• Exercise goal: What lines in the entries hold the string "BPEProcessor"? List them.

• Dataset records:
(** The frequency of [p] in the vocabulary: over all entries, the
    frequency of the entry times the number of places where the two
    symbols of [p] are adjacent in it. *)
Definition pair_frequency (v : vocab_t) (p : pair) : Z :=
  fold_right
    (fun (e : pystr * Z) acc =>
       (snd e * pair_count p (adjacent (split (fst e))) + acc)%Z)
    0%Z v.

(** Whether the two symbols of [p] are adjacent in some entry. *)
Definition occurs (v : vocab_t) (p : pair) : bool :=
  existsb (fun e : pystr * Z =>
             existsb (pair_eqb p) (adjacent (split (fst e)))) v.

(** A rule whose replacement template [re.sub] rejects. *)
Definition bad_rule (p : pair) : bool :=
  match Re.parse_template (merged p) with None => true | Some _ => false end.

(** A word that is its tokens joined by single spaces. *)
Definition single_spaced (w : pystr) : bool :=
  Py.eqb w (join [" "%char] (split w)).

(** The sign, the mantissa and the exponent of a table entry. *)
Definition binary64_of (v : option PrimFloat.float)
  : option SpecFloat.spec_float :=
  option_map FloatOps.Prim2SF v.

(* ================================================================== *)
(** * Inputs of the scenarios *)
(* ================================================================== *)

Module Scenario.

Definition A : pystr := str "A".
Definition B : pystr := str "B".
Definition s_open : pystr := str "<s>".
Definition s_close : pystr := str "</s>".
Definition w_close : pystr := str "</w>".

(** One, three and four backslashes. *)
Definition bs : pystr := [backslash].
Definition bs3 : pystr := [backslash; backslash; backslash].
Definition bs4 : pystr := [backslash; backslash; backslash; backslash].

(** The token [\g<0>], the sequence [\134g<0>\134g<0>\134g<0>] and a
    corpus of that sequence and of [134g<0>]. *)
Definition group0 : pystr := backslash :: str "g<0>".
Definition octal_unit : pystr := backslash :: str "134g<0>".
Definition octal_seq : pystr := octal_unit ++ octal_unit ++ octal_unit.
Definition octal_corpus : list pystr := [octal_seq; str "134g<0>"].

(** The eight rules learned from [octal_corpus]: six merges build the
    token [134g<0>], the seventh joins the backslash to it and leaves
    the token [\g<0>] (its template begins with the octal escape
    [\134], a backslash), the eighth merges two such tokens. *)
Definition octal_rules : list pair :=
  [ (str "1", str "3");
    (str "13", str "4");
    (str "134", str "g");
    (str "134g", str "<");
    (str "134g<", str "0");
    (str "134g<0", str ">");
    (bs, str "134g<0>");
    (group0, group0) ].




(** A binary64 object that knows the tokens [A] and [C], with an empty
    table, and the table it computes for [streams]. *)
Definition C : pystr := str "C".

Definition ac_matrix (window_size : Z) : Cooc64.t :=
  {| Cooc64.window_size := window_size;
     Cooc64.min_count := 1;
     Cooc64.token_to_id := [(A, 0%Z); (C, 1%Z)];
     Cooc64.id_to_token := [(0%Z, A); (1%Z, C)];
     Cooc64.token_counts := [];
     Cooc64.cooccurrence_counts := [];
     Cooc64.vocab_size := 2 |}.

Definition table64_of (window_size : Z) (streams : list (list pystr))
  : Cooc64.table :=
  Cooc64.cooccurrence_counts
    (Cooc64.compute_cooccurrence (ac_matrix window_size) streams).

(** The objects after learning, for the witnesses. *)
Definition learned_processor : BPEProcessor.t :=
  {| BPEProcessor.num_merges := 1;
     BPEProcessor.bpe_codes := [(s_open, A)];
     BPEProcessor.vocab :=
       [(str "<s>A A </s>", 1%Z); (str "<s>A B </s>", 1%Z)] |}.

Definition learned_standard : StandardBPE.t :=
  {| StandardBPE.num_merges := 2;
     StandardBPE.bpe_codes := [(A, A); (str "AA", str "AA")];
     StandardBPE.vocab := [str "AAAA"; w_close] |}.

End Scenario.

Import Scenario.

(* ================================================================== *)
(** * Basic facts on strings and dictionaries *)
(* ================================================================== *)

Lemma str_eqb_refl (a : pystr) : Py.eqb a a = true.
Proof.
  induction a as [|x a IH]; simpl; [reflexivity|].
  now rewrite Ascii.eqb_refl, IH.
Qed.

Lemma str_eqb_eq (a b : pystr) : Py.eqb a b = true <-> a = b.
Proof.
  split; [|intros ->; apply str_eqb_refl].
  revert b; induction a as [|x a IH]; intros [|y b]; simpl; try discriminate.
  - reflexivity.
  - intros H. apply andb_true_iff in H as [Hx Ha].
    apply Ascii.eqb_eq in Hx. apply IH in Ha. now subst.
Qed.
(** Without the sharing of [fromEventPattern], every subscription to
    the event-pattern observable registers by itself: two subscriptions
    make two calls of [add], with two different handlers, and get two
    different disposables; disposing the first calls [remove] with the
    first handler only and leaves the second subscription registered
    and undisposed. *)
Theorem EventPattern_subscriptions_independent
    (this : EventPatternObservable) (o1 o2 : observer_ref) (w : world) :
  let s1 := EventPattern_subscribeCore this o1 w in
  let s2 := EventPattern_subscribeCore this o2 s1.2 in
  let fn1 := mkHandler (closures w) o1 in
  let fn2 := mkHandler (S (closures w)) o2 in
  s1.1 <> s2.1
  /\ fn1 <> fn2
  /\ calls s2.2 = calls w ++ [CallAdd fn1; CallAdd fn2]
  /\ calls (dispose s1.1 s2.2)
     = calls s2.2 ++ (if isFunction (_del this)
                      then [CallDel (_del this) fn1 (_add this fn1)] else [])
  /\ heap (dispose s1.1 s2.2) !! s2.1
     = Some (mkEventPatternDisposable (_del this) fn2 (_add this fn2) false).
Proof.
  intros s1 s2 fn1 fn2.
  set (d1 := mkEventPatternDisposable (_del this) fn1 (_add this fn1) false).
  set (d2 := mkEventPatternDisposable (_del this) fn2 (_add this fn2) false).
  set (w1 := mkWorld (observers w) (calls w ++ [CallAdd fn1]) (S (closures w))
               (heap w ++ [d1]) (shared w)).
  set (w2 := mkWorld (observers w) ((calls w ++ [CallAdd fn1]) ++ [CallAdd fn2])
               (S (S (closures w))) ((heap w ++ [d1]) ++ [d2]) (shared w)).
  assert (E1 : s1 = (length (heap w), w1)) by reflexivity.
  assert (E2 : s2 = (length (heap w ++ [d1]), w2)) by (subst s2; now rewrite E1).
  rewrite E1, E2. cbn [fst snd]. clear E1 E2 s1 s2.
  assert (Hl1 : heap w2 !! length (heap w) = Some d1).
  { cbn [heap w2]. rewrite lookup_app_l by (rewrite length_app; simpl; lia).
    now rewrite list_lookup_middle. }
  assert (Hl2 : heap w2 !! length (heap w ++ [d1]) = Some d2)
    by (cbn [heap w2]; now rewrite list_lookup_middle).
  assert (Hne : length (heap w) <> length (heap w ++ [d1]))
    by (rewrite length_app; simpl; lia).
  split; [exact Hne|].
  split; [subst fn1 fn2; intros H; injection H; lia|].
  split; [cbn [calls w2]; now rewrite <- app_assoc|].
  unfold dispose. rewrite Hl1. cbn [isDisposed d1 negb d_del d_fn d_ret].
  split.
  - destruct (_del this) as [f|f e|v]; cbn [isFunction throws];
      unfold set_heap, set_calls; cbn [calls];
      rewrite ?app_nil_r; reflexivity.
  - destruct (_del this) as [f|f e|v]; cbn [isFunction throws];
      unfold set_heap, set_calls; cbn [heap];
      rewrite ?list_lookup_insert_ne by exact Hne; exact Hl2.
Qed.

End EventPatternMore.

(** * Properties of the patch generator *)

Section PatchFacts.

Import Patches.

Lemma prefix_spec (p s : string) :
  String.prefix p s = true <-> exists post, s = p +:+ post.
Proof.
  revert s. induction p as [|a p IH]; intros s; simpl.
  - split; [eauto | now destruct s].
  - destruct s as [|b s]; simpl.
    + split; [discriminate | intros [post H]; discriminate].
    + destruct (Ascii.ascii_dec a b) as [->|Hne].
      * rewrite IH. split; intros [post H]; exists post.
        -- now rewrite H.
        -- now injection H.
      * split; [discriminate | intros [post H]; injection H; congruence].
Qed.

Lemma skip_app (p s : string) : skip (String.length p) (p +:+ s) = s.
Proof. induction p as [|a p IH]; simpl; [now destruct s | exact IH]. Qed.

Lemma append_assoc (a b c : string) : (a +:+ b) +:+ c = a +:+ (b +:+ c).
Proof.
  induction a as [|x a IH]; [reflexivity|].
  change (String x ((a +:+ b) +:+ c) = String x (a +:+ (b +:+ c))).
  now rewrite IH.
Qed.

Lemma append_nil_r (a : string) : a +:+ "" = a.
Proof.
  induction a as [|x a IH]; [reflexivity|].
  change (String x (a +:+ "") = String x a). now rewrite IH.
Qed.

• Exercise response:
Definition learned_processor : BPEProcessor.t :=
  {| BPEProcessor.num_merges := 1;
     BPEProcessor.bpe_codes := [(s_open, A)];
     BPEProcessor.vocab :=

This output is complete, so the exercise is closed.